Performance Build Center Gets a Big Investment
The Performance Build Center was previously located in Wixom, Michigan, but after the end of the C6 Corvette production, General Motors closed the dedicated facility in Michigan and created a new Performance Build Center area in the Bowling Green, Kentucky Corvette Assembly Plant. This location is more centrally located in the country than Michigan and having the LT4 engines built in-house saves the company the headache of shipping the hand-built engines from one state to another. Also, for those Corvette buyers who opt for the Build Your Own Engine program, a trip to the Performance Build Center essentially includes a trip to the Corvette assembly plant.
Moving the Performance Build Center to the Bowling Green plant makes perfect sense, but as the new Corvette Z06 has proven to be a very hot seller, the company is looking to expand the capacity of the area that builds each and every LT4 V8 by hand. This $44 million investment will allow the company to expand and improve the Performance Build Center and as a result of this expansion comes 36 new jobs.
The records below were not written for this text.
Lemma build_context_is_flat_witness :
  let d := {| BuildContext.path := "dockerfiles/Dockerfile.arch";
              BuildContext.IsDir := false;
              BuildContext.walkErr := None;
              BuildContext.content := inl ["F"%byte] |} in
  let fs := {| BuildContext.MkdirTemp := inl "/tmp/linuxformac-build-1"%string;
               BuildContext.walked := [d];
               BuildContext.writeFile_err := fun _ => None |} in
  exists name r,
    BuildContext.visit fs "/tmp/linuxformac-build-1" d
    = ([BuildContext.OpReadFile "dockerfiles/Dockerfile.arch";
        BuildContext.OpWriteFile ("/tmp/linuxformac-build-1" +:+ "/" +:+ name)
          ["F"%byte]], r)
    /\ name <> ""%string
    /\ (name = "/"%string
        \/ Forall (fun c => BuildContext.isSlash c = false)
             (list_ascii_of_string name))
    /\ (forall dir file,
        "dockerfiles/Dockerfile.arch"%string = dir +:+ "/" +:+ file ->
        file <> ""%string ->
        Forall (fun c => BuildContext.isSlash c = false) (list_ascii_of_string file) ->
        name = file).
Proof.
  intros d fs.
  apply (build_context_is_flat fs "/tmp/linuxformac-build-1" d ["F"%byte]);
    reflexivity.
Defined.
Construction to the Performance Build Center is expected to begin in January of 2016.
Build Your Own LT4
The Build Your Own Engine program for the 2016 Corvette Z06 is one of the most interesting packages in the market today. This $5,000 option allows new Z06 owners to literally come in and build their own LT4 engine with the supervision of a trained engine building expert and for those who can afford the extra $5,000, it is worth every cent. I was fortunate enough to watch a buyer build his own engine when the company introduced the program a few years back and it truly is an awesome experience for the buyer.
Big Investment in the Corvette’s Future
This $44 million investment is just the latest of more than $617 million that GM has spent on the Bowling Green facility over the past five years. Mind you, the only vehicle built in Bowling Green is the Corvette and while some of the LT4 engines built at the Performance Build Center will end up in the new Cadillac CTS-V, you can really assign much of this investment money to the future of the Chevrolet Corvette.
This started back in 2011, when GM spent $131 million to prepare the plant for the production of the C7 Corvette. In early 2013, the company spent $3.5 million to move the Performance Build Center from Wixom to Bowling Green and Earlier this year, the company invested $439 million to add a new paint shop and to improve other portions of the Corvette facility. More importantly, these investments directly created 316 new jobs in Kentucky.
While some insist that the performance car war is coming to an end, General Motors continues to invest big money in the future of the all-American sports car.